Su Elias era una persona tan digna.

No debería estar así.

Serena se tambaleó hasta el lado de Elias Lancaster, su rostro manchado de lágrimas, queriendo ayudarlo a levantarse.

Pero su fuerza era limitada, así que entre lágrimas llamó al personal de la tienda para que la ayudaran.

Pero sin una palabra de Ian, el personal de la tienda no se atrevió a acercarse.

Serena no tuvo más remedio que salir de la tienda de novias y llamar a los guardaespaldas de Elias Lancaster.

Viéndolos levantar a Elias Lancaster de nuevo a su silla de ruedas, Serena lloró hasta quedarse ronca.

Tomó un pañuelo, tratando de limpiar el polvo de Elias Lancaster, pero cuanto más limpiaba, más polvo aparecía, incapaz de limpiarlo.

Elias Lancaster agarró el corazón de Serena, consolándola suavemente.

—Cariño, no llores, está bien, ¡estoy bien!

Levantó temblorosamente su mano, limpiando las lágrimas de Serena.

—No llores. Vas a ser la novia. Deberías estar feliz. Haré que te envíen tu vestido de novia favorito, ¿de acuerdo?

Serena lloró amargamente, apoyándose contra la silla de ruedas en sollozos desgarradores.

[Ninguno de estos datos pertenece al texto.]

Lemma creds_of_clusters_verifying endpoint l : yields shown (ok_verifying endpoint) (creds_of_clusters l).
Proof.
  induction l as [|c l IH]; [done|]. cbn [creds_of_clusters].
  apply (yields_bind _ (fun _ => True)); [y_auto|]. intros [d|err] _; [|done].
  destruct (if decide _ then _ else _); [done|]. intros t [= <-]. by split.
Qed.

Lemma creds_of_kubeconfigs_verifying endpoint l : yields shown (some_verifying endpoint) (creds_of_kubeconfigs l).
Proof.
  induction l as [|kc l IH]; [done|]. cbn [creds_of_kubeconfigs].
  apply (yields_bind _ (ok_verifying endpoint)).
  - unfold credsFromKubeconfig. apply (yields_bind _ (fun _ => True)); [by split|].
    intros [cs|err] _; [apply creds_of_clusters_verifying|done].
  - intros [t|err] H; [|done]. intros t' [= <-]. by apply H.
Qed.

Lemma resolveCreds_verifying endpoint : yields shown (verifying endpoint) (resolveCreds endpoint).
Proof.
  unfold resolveCreds. cbv zeta.
  eapply yields_bind; [apply resolveCredsFromEnv_verifying|]. intros [t|] Ht; [by apply Ht|]. clear Ht.
  eapply yields_bind; [apply creds_of_files_verifying|]. intros [t|] Ht; [by apply Ht|]. clear Ht.
  apply (yields_bind _ (some_verifying endpoint)).
  - unfold resolveCredsFromKubeconfig, resolvedKubeconfigCandidates. apply (yields_bind _ (fun _ => True)); [y_auto|].
    intros l _. apply creds_of_kubeconfigs_verifying.
  - intros [t|] Ht; [by apply Ht|]. unfold resolveCredsFallback. apply (yields_bind _ (fun _ => True)); [eauto with client|].
    intros pool _. apply verify_verifying.
Qed.

(** A connection that verifies, and its configuration. *)
Definition connected (endpoint : string) (r : res Client) : Prop :=
  forall c, r = Ok c -> c_Endpoint c = endpoint /\ verifying endpoint (c_TLS c).

Lemma connect_shown endpoint t : verifying endpoint t -> yields shown (connected endpoint) (connect endpoint t).
Proof.
  intros [H1 H2]. unfold connect. apply (yields_bind _ (fun _ => True)); [by split|]. intros [u|err] _; [|done].
  by intros c [= <-].
Qed.

Lemma newLocalClient_shown endpoint : silent (newLocalClient endpoint).
Proof.
  eapply yields_bind; [apply resolveCreds_verifying|]. intros t Ht.
  by eapply yields_mono, connect_shown.
Qed.
#[local] Hint Resolve newLocalClient_shown : client.

(** The client that shows a certificate. *)
Lemma dialMTLS_shown endpoint caFile certFile keyFile :
  yields shown (fun r => forall c, r = Ok c -> c_Endpoint c = endpoint /\ verifying endpoint (c_TLS c) /\ tls_Client (c_TLS c) <> None)
    (dialMTLS endpoint caFile certFile keyFile).
Proof.
  unfold dialMTLS. apply (yields_bind _ (fun _ => True)); [eauto with client|]. intros [[pool cert]|err] _; [|done].
  unfold connect. cbn [fst snd]. apply (yields_bind _ (fun _ => True)).
  - apply yields_call; [|done]. unfold mtls. split; [by destruct (verify_verifying endpoint pool (Some cert))|].
    by destruct (verify_verifying endpoint pool (Some cert)).
  - intros [u|err] _; [|done]. intros c [= <-]. split; [done|]. split; [apply verify_verifying|done].
Qed.

Lemma dialMTLS_silent endpoint caFile certFile keyFile : silent (dialMTLS endpoint caFile certFile keyFile).
Proof. by eapply yields_mono, dialMTLS_shown. Qed.
#[local] Hint Resolve dialMTLS_silent : client.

Ian levantó a Serena y la abrazó.

—Entonces gracias por el regalo de bodas, Presidente Lancaster.

Elias Lancaster no prestó atención a las palabras de Ian, su mirada fija firmemente en Serena.

—Cariño, ¡solo quiero que seas feliz!

Para entonces, Serena había recuperado la mayor parte de su compostura.

Miró las piernas de Elias Lancaster, conteniendo su dolor, forzándose a decir palabras despiadadas.

—Gracias, Presidente Lancaster, pero no es necesario. Lo que Ian eligió es perfecto para mí. Elias Lancaster, vuelve a Aethelgard. Casarme con Ian es mi propia elección.

—¡Serena!

Elias Lancaster frunció el ceño, su hermoso rostro lleno de tristeza y dolor.

Serena carecía del valor para encontrarse con los ojos de Elias Lancaster.

Extendió la mano, enganchando su brazo con el de Ian mientras hablaba frente a Elias Lancaster.

—Ryan, elijamos ese. Estoy cansada de probarme vestidos de novia. ¡Vamos a casa!

Ian bajó la cabeza, encontrándose con los ojos de Serena.

Los hermosos ojos ahora estaban llenos de tristeza.

¡Era por el amado hombre delante de ella, no por él!

—Bien, vamos a casa.

Ian la rodeó con el brazo por la cintura, llevándola lejos.